== Segment start ==

Lemma read_state self dt mt w :
  document_type (initial self) = Some dt →
  metadata_type (initial self) = Some mt →
  unique_pairs (relationships w) →
  ∃ evs state,
    get_relationship_type self w = (logged w evs, Ok state) ∧
    filter is_write evs = [] ∧
    (no_row (pair_query dt mt) (relationships w) → state = RELATIONSHIP_TYPE_NONE) ∧
    (∀ k r, relationships w !! k = Some r → row_matches (pair_query dt mt) r →
       state = state_name (row_required r)).
Proof.
  intros Hdt Hmt Huniq.
  destruct (row_or_no_row (pair_query dt mt) (relationships w))
    as [Hnone|(k & r & Hk & Hm)].
  - eexists _, _. split; [by apply read_state_none|]. split; [done|].
    split; [done|]. intros k r Hk Hm. by destruct (Hnone k r).
  - eexists _, _. split; [by apply (read_state_row self dt mt w k r)|].
    split; [done|]. split.
    + intros Hnone. by destruct (Hnone k r).
    + intros k' r' Hk' Hm'.
      assert (k' = k) as ->.
      { destruct Hm, Hm'. apply (Huniq k' k r' r Hk' Hk); congruence. }
      congruence.
Qed.

Lemma no_row_after_delete q (tbl : gmap nat Row) k r :
  unique_pairs tbl → tbl !! k = Some r → row_matches q r →
  no_row q (delete k tbl).
Proof.
  intros Huniq Hk [Hdt Hmt] k' r' Hk' [Hdt' Hmt'].
  apply lookup_delete_Some in Hk' as [Hne Hk'].
  apply Hne. symmetry. apply (Huniq k' k r' r Hk' Hk); congruence.
Qed.

(** X5. Round trip. On a table with at most one row per pair, after a
    [save] that changed the state and succeeded, reading the relationship
    state of the pair gives the state that was chosen: a form built next
    starts from it. *)
Theorem save_then_read self dt mt chosen initial_type w w' :
  document_type (initial self) = Some dt →
  metadata_type (initial self) = Some mt →
  unique_pairs (relationships w) →
  cleaned_data self !! "relationship_type" = Some chosen →
  initial_relationship_type self = Some initial_type →
  chosen ≠ initial_type →
  save self w = (w', Ok tt) →
  ∃ evs, get_relationship_type self w' = (logged w' evs, Ok chosen) ∧
         filter is_write evs = [].
Proof.
  intros Hdt Hmt Huniq Hcd Hit Hne.
  rewrite (save_changed self dt mt chosen initial_type w Hdt Hmt Hcd Hit Hne).
  destruct (lookup_method _) as [method|] eqn:Hmethod; [|done].
  assert (∀ b tbl' evs k,
    tbl' = <[k := pair_row dt mt b]> (relationships w) →
    unique_pairs tbl' →
    w' = {| relationships := tbl'; log := evs |} →
    ∃ evs', get_relationship_type self w' = (logged w' evs', Ok (state_name b)) ∧
            filter is_write evs' = []) as Hwritten.
  { intros b tbl' evs k Htbl Huniq' ->. eexists. split; [|shelve].
    apply (read_state_row self dt mt _ k (pair_row dt mt b)); [done..| |done].
    cbn. rewrite Htbl. apply lookup_insert_eq.
    Unshelve. done. }
  destruct (row_or_no_row (pair_query dt mt) (relationships w))
    as [Hnone|(k & r & Hk & Hm)];
    apply lookup_method_cases in Hmethod as [[-> ->]|[[-> ->]|[-> ->]]].
  - by rewrite none_missing.
  - rewrite (routine_missing false) by done. intros [= <-].
    eapply (Hwritten false); [reflexivity| |reflexivity].
    by apply (unique_pairs_insert_new (pair_query dt mt)).
  - rewrite (routine_missing true) by done. intros [= <-].
    eapply (Hwritten true); [reflexivity| |reflexivity].
    by apply (unique_pairs_insert_new (pair_query dt mt)).
  - rewrite (none_existing self _ w k r) by done. intros [= <-].
    eexists. split; [|shelve].
    apply read_state_none; [done..|]. cbn. by apply (no_row_after_delete _ _ k r).
    Unshelve. done.
  - rewrite (routine_existing false self dt mt w k r) by done. intros [= <-].
    eapply (Hwritten false); [reflexivity| |reflexivity].
    destruct Hm. by apply (unique_pairs_insert_same _ k r).
  - rewrite (routine_existing true self dt mt w k r) by done. intros [= <-].
    eapply (Hwritten true); [reflexivity| |reflexivity].
    destruct Hm. by apply (unique_pairs_insert_same _ k r).
Qed.

Lemma lookup_method_None chosen :
  chosen ∉ RELATIONSHIP_CHOICES.*1 →
  lookup_method ("save_relationship_" +:+ chosen) = None.
Proof.
  intros Hnot. destruct (lookup_method _) as [method|] eqn:Hmethod; [|done].
  exfalso. apply Hnot.
  apply lookup_method_cases in Hmethod as [[-> _]|[[-> _]|[-> _]]];
    cbn; set_solver.
Qed.

(** X6. A chosen state that is none of the three choices and differs from
    the initial state makes [save] fail with an [AttributeError] naming the
    method it looked for; the world is untouched. *)
Theorem save_unknown_state self dt mt chosen initial_type w :
  document_type (initial self) = Some dt →
  metadata_type (initial self) = Some mt →
  cleaned_data self !! "relationship_type" = Some chosen →
  initial_relationship_type self = Some initial_type →
  chosen ≠ initial_type →
  chosen ∉ RELATIONSHIP_CHOICES.*1 →
  save self w = (w, Raise (AttributeError ("save_relationship_" +:+ chosen))).
Proof.
  intros Hdt Hmt Hcd Hit Hne Hnot.
  rewrite (save_changed self dt mt chosen initial_type w Hdt Hmt Hcd Hit Hne).
  by rewrite (lookup_method_None chosen Hnot).
Qed.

== Segment end ==

• _What you are asked to do_
Until the last line is reached, keep transcribing the data exactly.

• _Expected answer_
Lemma read_state self dt mt w :
  document_type (initial self) = Some dt →
  metadata_type (initial self) = Some mt →
  unique_pairs (relationships w) →
  ∃ evs state,
    get_relationship_type self w = (logged w evs, Ok state) ∧
    filter is_write evs = [] ∧
    (no_row (pair_query dt mt) (relationships w) → state = RELATIONSHIP_TYPE_NONE) ∧
    (∀ k r, relationships w !! k = Some r → row_matches (pair_query dt mt) r →
       state = state_name (row_required r)).
Proof.
  intros Hdt Hmt Huniq.
  destruct (row_or_no_row (pair_query dt mt) (relationships w))
    as [Hnone|(k & r & Hk & Hm)].
  - eexists _, _. split; [by apply read_state_none|]. split; [done|].
    split; [done|]. intros k r Hk Hm. by destruct (Hnone k r).
  - eexists _, _. split; [by apply (read_state_row self dt mt w k r)|].
    split; [done|]. split.
    + intros Hnone. by destruct (Hnone k r).
    + intros k' r' Hk' Hm'.
      assert (k' = k) as ->.
      { destruct Hm, Hm'. apply (Huniq k' k r' r Hk' Hk); congruence. }
      congruence.
Qed.

Lemma no_row_after_delete q (tbl : gmap nat Row) k r :
  unique_pairs tbl → tbl !! k = Some r → row_matches q r →
  no_row q (delete k tbl).
Proof.
  intros Huniq Hk [Hdt Hmt] k' r' Hk' [Hdt' Hmt'].
  apply lookup_delete_Some in Hk' as [Hne Hk'].
  apply Hne. symmetry. apply (Huniq k' k r' r Hk' Hk); congruence.
Qed.

(** X5. Round trip. On a table with at most one row per pair, after a
    [save] that changed the state and succeeded, reading the relationship
    state of the pair gives the state that was chosen: a form built next
    starts from it. *)
Theorem save_then_read self dt mt chosen initial_type w w' :
  document_type (initial self) = Some dt →
  metadata_type (initial self) = Some mt →
  unique_pairs (relationships w) →
  cleaned_data self !! "relationship_type" = Some chosen →
  initial_relationship_type self = Some initial_type →
  chosen ≠ initial_type →
  save self w = (w', Ok tt) →
  ∃ evs, get_relationship_type self w' = (logged w' evs, Ok chosen) ∧
         filter is_write evs = [].
Proof.
  intros Hdt Hmt Huniq Hcd Hit Hne.
  rewrite (save_changed self dt mt chosen initial_type w Hdt Hmt Hcd Hit Hne).
  destruct (lookup_method _) as [method|] eqn:Hmethod; [|done].
  assert (∀ b tbl' evs k,
    tbl' = <[k := pair_row dt mt b]> (relationships w) →
    unique_pairs tbl' →
    w' = {| relationships := tbl'; log := evs |} →
    ∃ evs', get_relationship_type self w' = (logged w' evs', Ok (state_name b)) ∧
            filter is_write evs' = []) as Hwritten.
  { intros b tbl' evs k Htbl Huniq' ->. eexists. split; [|shelve].
    apply (read_state_row self dt mt _ k (pair_row dt mt b)); [done..| |done].
    cbn. rewrite Htbl. apply lookup_insert_eq.
    Unshelve. done. }
  destruct (row_or_no_row (pair_query dt mt) (relationships w))
    as [Hnone|(k & r & Hk & Hm)];
    apply lookup_method_cases in Hmethod as [[-> ->]|[[-> ->]|[-> ->]]].
  - by rewrite none_missing.
  - rewrite (routine_missing false) by done. intros [= <-].
    eapply (Hwritten false); [reflexivity| |reflexivity].
    by apply (unique_pairs_insert_new (pair_query dt mt)).
  - rewrite (routine_missing true) by done. intros [= <-].
    eapply (Hwritten true); [reflexivity| |reflexivity].
    by apply (unique_pairs_insert_new (pair_query dt mt)).
  - rewrite (none_existing self _ w k r) by done. intros [= <-].
    eexists. split; [|shelve].
    apply read_state_none; [done..|]. cbn. by apply (no_row_after_delete _ _ k r).
    Unshelve. done.
  - rewrite (routine_existing false self dt mt w k r) by done. intros [= <-].
    eapply (Hwritten false); [reflexivity| |reflexivity].
    destruct Hm. by apply (unique_pairs_insert_same _ k r).
  - rewrite (routine_existing true self dt mt w k r) by done. intros [= <-].
    eapply (Hwritten true); [reflexivity| |reflexivity].
    destruct Hm. by apply (unique_pairs_insert_same _ k r).
Qed.

Lemma lookup_method_None chosen :
  chosen ∉ RELATIONSHIP_CHOICES.*1 →
  lookup_method ("save_relationship_" +:+ chosen) = None.
Proof.
  intros Hnot. destruct (lookup_method _) as [method|] eqn:Hmethod; [|done].
  exfalso. apply Hnot.
  apply lookup_method_cases in Hmethod as [[-> _]|[[-> _]|[-> _]]];
    cbn; set_solver.
Qed.

(** X6. A chosen state that is none of the three choices and differs from
    the initial state makes [save] fail with an [AttributeError] naming the
    method it looked for; the world is untouched. *)
Theorem save_unknown_state self dt mt chosen initial_type w :
  document_type (initial self) = Some dt →
  metadata_type (initial self) = Some mt →
  cleaned_data self !! "relationship_type" = Some chosen →
  initial_relationship_type self = Some initial_type →
  chosen ≠ initial_type →
  chosen ∉ RELATIONSHIP_CHOICES.*1 →
  save self w = (w, Raise (AttributeError ("save_relationship_" +:+ chosen))).
Proof.
  intros Hdt Hmt Hcd Hit Hne Hnot.
  rewrite (save_changed self dt mt chosen initial_type w Hdt Hmt Hcd Hit Hne).
  by rewrite (lookup_method_None chosen Hnot).
Qed.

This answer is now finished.